薛超，刘东璞,2，盛延良,2，吕婷，卢凤美,2*

（1.佳木斯大学 基础医学院，黑龙江佳木斯 154000；2.黑龙江省微生态-免疫调节网络与相关疾病重点实验室，黑龙江佳木斯 154000）

近年来，过敏性疾病发病率明显增高，已成为严重影响人们身体健康和生活质量的全球性疾病。流行病学调查资料表明，目前我国的过敏性疾病发病率有不断上升的趋势[1-2]。由于过敏性猝死发病急骤，难以预见，极易引起医疗纠纷等一系列法律问题[3]。因此，与过敏反应有关的死亡引起了法医学家尤其是法医病理学家关注[4]。当前过敏性疾病死亡的法医学诊断仍是在排除其他疾病的基础上结合死者的病史、组织病理学观察和生物化学指标检测等做出诊断。因此，找到过敏性疾病死亡的特异性诊断指标成为了近年来法医学的热门研究方向。

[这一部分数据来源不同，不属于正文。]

Lemma cleanup_agrees now b until : dnd_agrees now b until → dnd_agrees now (dnd_cleanup_expired now b) until.
Proof.
  intros Hb p. rewrite cleanup_lookup. destruct (Hb p) as [->|[-> Hu]]; [|by right].
  destruct (until p) as [u|]; [|by left]. destruct (Z.leb_spec u now); [right; eauto|by left].
Qed.

Lemma agrees_later now now' b until : now ≤ now' → dnd_agrees now b until → dnd_agrees now' b until.
Proof. intros Hle Hb p. destruct (Hb p) as [|[? (u & ? & ?)]]; [by left|right; eauto with lia]. Qed.

Lemma from_secs_div s : from_secs s / NANOS = s.
Proof. unfold from_secs. by rewrite Z.div_mul. Qed.

Lemma block_agrees now b until p0 d until' :
  dnd_agrees now b until → (∀ p, until' p = if decide (p0 = p) then Some (now + from_secs (Z.min (d / NANOS) MAX_DO_NOT_DISTURB_DURATION)) else until p) →
  dnd_agrees now (dnd_block_peer now p0 d b) until'.
Proof.
  intros Hb Hu p. rewrite Hu. simpl. destruct (decide (p0 = p)) as [->|Hne]; [left; by rewrite lookup_insert_eq|].
  rewrite lookup_insert_ne by done. apply Hb.
Qed.

Lemma dnd_op_agrees now op b until :
  dnd_agrees now b until → dnd_agrees now (dnd_op now op b) (λ p, dnd_until_step p (until p) (now, op)).
Proof.
  intros Hb. destruct op as [peer d|peer|peer|peer d|maybe|peer ev|]; simpl.
  - by apply (block_agrees now b until).
  - intros p. simpl. destruct (decide (peer = p)) as [->|Hne]; [left; by rewrite lookup_delete_eq|]. rewrite lookup_delete_ne by done. apply Hb.
  - by apply cleanup_agrees.
  - exact Hb.
  - unfold handle_pending_outbound_connection. destruct maybe as [p|]; [|done]. destruct (dnd_blocked_peers b !! p); [|done].
    destruct (_ <? _); [done|]. by apply cleanup_agrees.
  - destruct ev as [d| |]; [|exact Hb..]. apply (block_agrees now b until _ (from_secs (Z.min d MAX_DO_NOT_DISTURB_DURATION))); [done|].
    intros p. rewrite from_secs_div, <- Z.min_assoc, Z.min_id. done.
  - unfold dnd_poll. pose proof (cleanup_agrees now b until Hb) as Hc. destruct (vec_pop _) as [[e rest]|]; exact Hc.
Qed.

Lemma dnd_run_agrees l now :
  clock_monotone l now → dnd_agrees now (dnd_run l dnd_default) (λ p, dnd_until p l).
Proof.
  unfold clock_monotone, dnd_run, dnd_until. revert now. induction l as [|[t op] l IH] using rev_ind; intros now Hclock p; [by left|].
  rewrite fmap_app, <- app_assoc in Hclock. cbn [fmap list_fmap app fst] in Hclock. rewrite !foldl_app. simpl. revert p.
  assert (Sorted.StronglySorted Z.le (l.*1 ++ [t]) ∧ t ≤ now) as [Hl Ht].
  { change (l.*1 ++ [t; now]) with (l.*1 ++ [t] ++ [now]) in Hclock. rewrite app_assoc in Hclock.
    apply StronglySorted_app in Hclock as (Hall & Hs & _). split; [done|]. apply Hall; set_solver. }
  apply (agrees_later t); [done|]. apply (dnd_op_agrees t op (foldl _ dnd_default l) (λ p, foldl (dnd_until_step p) None l)). by apply IH.
Qed.

(** C34: the do-not-disturb behaviour implements its specification. After any calls, requests of
    peers and polls, at readings of a clock that does not go back, an outgoing connection to a peer
    is refused exactly if the last thing asked for that peer was to leave it alone and the time,
    at most five minutes, is not over; the error tells the time that remains, and connections with no
    known peer are never refused. *)
Theorem dnd_refines_spec l now p (addresses : list bytes) :
  clock_monotone l now →
  (handle_pending_outbound_connection now (Some p) addresses (dnd_run l dnd_default)).1 =
    match dnd_until p l with
    | Some until => if now <? until then Err (p, until - now) else Ok addresses
    | None => Ok addresses
    end ∧
  (handle_pending_outbound_connection now None addresses (dnd_run l dnd_default)).1 = Ok addresses.
Proof.
  intros Hclock. split; [|done]. pose proof (dnd_run_agrees l now Hclock p) as Ha. simpl in Ha. unfold handle_pending_outbound_connection.
  destruct Ha as [->|[-> (u & -> & Hu)]].
  - destruct (dnd_until p l) as [u|]; [|done]. by destruct (now <? u).
  - simpl. by destruct (Z.ltb_spec now u); [lia|].
Qed.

HK-1是近年来发现的一种新型神经肽，属于速激肽家族。HK-1的相关作用首先在B淋巴细胞内得到证实[5]。而典型的速激肽受体有NI1R、NK2R和NK3R，研究表明HK-1明显偏好于NK1R[6]。在哺乳动物中，速激肽家族广泛分布在各种组织和体液中，包括肺脏和胃肠组织的间质成分中[7]。最近的研究发现，在重度过敏性疾病的肥大细胞脱颗粒通路中存在一个HK-1/NK1R自分泌通路，可达到增强致敏持续性的效果，和严重的过敏性休克及猝死关系密切[8]。

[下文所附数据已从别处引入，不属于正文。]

(* ===== verification/CloseGroupTracker.v ===== *)
(** * The tracker of the close group

    Models CloseGroupTracker of src/ant-node/src/node.rs: a node replicates at once when a peer close
    to it comes or goes, but not for a peer that restarts. The tracker keeps the twenty closest peers,
    in a [BTreeSet] ordered by distance, and for each peer what it did; every change is answered with
    a directive. Times are nanoseconds; the order of peer ids, libp2p's, is a parameter. *)

From stdpp Require Import base gmap countable list sorting.
From Stdlib Require Import ZArith Lia.
From S2P Require Import Prelude Protocol RecordCache.

Definition CLOSE_GROUP_TRACKING_LIMIT : nat := 20.
Definition CLOSE_GROUP_RESTART_SUPPRESSION : Z := from_secs 90.

Record BehaviourEntry := {
  awaiting_rejoin : bool;
  restart_detected : bool;
  timer_deadline : option Z;
}.

Definition behaviour_default : BehaviourEntry :=
  {| awaiting_rejoin := false; restart_detected := false; timer_deadline := None |}.

Inductive ReplicationDirective := Trigger | Skip | Ignore.

Definition should_trigger (d : ReplicationDirective) : bool := match d with Trigger => true | _ => false end.

Section tracker.
Context `{XorNameLib, Bls, Kad}.
Context (peer_cmp : bytes → bytes → comparison) `{!CmpLaws peer_cmp}.

Record CloseGroupTracker := {
  ct_self_address : NetworkAddress;
  ct_close_up_peers : list (Z * bytes);
  ct_tracked_entries : gmap bytes BehaviourEntry;
}.

Definition tracker_new (self_peer_id : bytes) : CloseGroupTracker :=
  {| ct_self_address := NA_PeerId self_peer_id; ct_close_up_peers := []; ct_tracked_entries := ∅ |}.

Definition distance_to_peer (t : CloseGroupTracker) (peer_id : bytes) : Z := distance (ct_self_address t) (NA_PeerId peer_id).

(** [BTreeSet::remove]. *)
Definition bt_remove (x : Z * bytes) (s : list (Z * bytes)) : list (Z * bytes) := filter (λ y, y ≠ x) s.

Definition is_distance_within_close_range (t : CloseGroupTracker) (d : Z) : bool :=
  if (length (ct_close_up_peers t) <? CLOSE_GROUP_TRACKING_LIMIT)%nat then true
  else match last (ct_close_up_peers t) with Some (farthest_distance, _) => d <? farthest_distance | None => true end.

(** A close peer is entered, and the farthest one leaves when there are too many. *)
Definition enter_close_up (d : Z) (peer_id : bytes) (s : list (Z * bytes)) : list (Z * bytes) :=
  let s := bt_insert (prod_cmp Z.compare peer_cmp) (d, peer_id) s in
  if (CLOSE_GROUP_TRACKING_LIMIT <? length s)%nat then
    match last s with Some farthest => bt_remove farthest s | None => s end
  else s.

Definition record_peer_added (peer_id : bytes) (t : CloseGroupTracker) : ReplicationDirective * CloseGroupTracker :=
  let d := distance_to_peer t peer_id in
  let was_present := bool_decide ((d, peer_id) ∈ ct_close_up_peers t) in
  if is_distance_within_close_range t d then
    let close := enter_close_up d peer_id (ct_close_up_peers t) in
    let with_entry e := {| ct_self_address := ct_self_address t; ct_close_up_peers := close;
                           ct_tracked_entries := <[peer_id := e]> (ct_tracked_entries t) |} in
    match ct_tracked_entries t !! peer_id with
    | None => (if was_present then Ignore else Trigger, with_entry behaviour_default)
    | Some entry =>
      if awaiting_rejoin entry || bool_decide (is_Some (timer_deadline entry)) then
        (Skip, with_entry {| awaiting_rejoin := false; restart_detected := true; timer_deadline := None |})
      else if was_present then (Ignore, with_entry entry)
      else (Trigger, with_entry {| awaiting_rejoin := awaiting_rejoin entry; restart_detected := false;
                                   timer_deadline := timer_deadline entry |})
    end
  else (Ignore, {| ct_self_address := ct_self_address t; ct_close_up_peers := ct_close_up_peers t;
                   ct_tracked_entries := delete peer_id (ct_tracked_entries t) |}).

Definition record_peer_removed (now : Z) (peer_id : bytes) (t : CloseGroupTracker) : ReplicationDirective * CloseGroupTracker :=
  let d := distance_to_peer t peer_id in
  if bool_decide ((d, peer_id) ∈ ct_close_up_peers t) then
    let entry := default behaviour_default (ct_tracked_entries t !! peer_id) in
    let with_entry e := {| ct_self_address := ct_self_address t;
                           ct_close_up_peers := bt_remove (d, peer_id) (ct_close_up_peers t);
                           ct_tracked_entries := <[peer_id := e]> (ct_tracked_entries t) |} in
    if restart_detected entry then
      (Skip, with_entry {| awaiting_rejoin := false; restart_detected := restart_detected entry;
                           timer_deadline := Some (now + CLOSE_GROUP_RESTART_SUPPRESSION) |})
    else
      (Trigger, with_entry {| awaiting_rejoin := true; restart_detected := restart_detected entry; timer_deadline := None |})
  else (Ignore, t).

(** The timer of an entry is over. *)
Definition timer_over (now : Z) (e : BehaviourEntry) : bool :=
  match timer_deadline e with Some deadline => deadline <=? now | None => false end.

Definition is_relevant (close : list (Z * bytes)) (peer_id : bytes) (e : BehaviourEntry) : bool :=
  awaiting_rejoin e || restart_detected e || bool_decide (is_Some (timer_deadline e)) ||
  existsb (λ x, bool_decide (x.2 = peer_id)) close.

Definition handle_timer_expiry (now : Z) (t : CloseGroupTracker) : bool * CloseGroupTracker :=
  let expired := existsb (λ x, timer_over now x.2) (map_to_list (ct_tracked_entries t)) in
  let entries := (λ e, if timer_over now e then behaviour_default else e) <$> ct_tracked_entries t in
  (expired, {| ct_self_address := ct_self_address t; ct_close_up_peers := ct_close_up_peers t;
               ct_tracked_entries := retain (is_relevant (ct_close_up_peers t)) entries |}).

(** ** Runs *)

Inductive TrackerOp :=
  | PeerComes (peer_id : bytes)
  | PeerGoes (now : Z) (peer_id : bytes)
  | Tick (now : Z).

Definition tracker_step (t : CloseGroupTracker) (op : TrackerOp) : CloseGroupTracker :=
  match op with
  | PeerComes peer_id => (record_peer_added peer_id t).2
  | PeerGoes now peer_id => (record_peer_removed now peer_id t).2
  | Tick now => (handle_timer_expiry now t).2
  end.

Definition tracker_run (l : list TrackerOp) (t : CloseGroupTracker) : CloseGroupTracker := foldl tracker_step t l.

(** ** The specification: what a single peer did *)

Inductive Phase :=
  | Unknown             (** never came, or forgotten *)
  | Here                (** came *)
  | Away                (** left, and may come back *)
  | Back                (** came back: it is restarting *)
  | Suppressed (until : Z). (** left again while it restarts *)

Definition phase_comes (ph : Phase) : ReplicationDirective * Phase :=
  match ph with
  | Unknown => (Trigger, Here)
  | Here => (Ignore, Here)
  | Away | Suppressed _ => (Skip, Back)
  | Back => (Ignore, Back)
  end.

Definition phase_goes (now : Z) (ph : Phase) : ReplicationDirective * Phase :=
  match ph with
  | Here => (Trigger, Away)
  | Back => (Skip, Suppressed (now + CLOSE_GROUP_RESTART_SUPPRESSION))
  | ph => (Ignore, ph)
  end.

Definition phase_ticks (now : Z) (ph : Phase) : Phase :=
  match ph with Suppressed until => if until <=? now then Unknown else ph | _ => ph end.

Definition phase_step (p : bytes) (ph : Phase) (op : TrackerOp) : Phase :=
  match op with
  | PeerComes q => if decide (q = p) then (phase_comes ph).2 else ph
  | PeerGoes now q => if decide (q = p) then (phase_goes now ph).2 else ph
  | Tick now => phase_ticks now ph
  end.

Definition phase_of (p : bytes) (l : list TrackerOp) : Phase := foldl (phase_step p) Unknown l.
End tracker.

为了探究HK-1在过敏性猝死中的表达及表达稳定性、分析不同保存环境对尸体中相关指标的干扰程度，在卵蛋白（Ovalbumin，OVA）致大鼠过敏性猝死模型的基础上，对各指标进行ELISA和qRTPCR检测，以期在蛋白表达方面和mRNA表达方面对HK-1的表达进行全面系统的检测，为过敏性疾病的法医学诊断提供参考依据。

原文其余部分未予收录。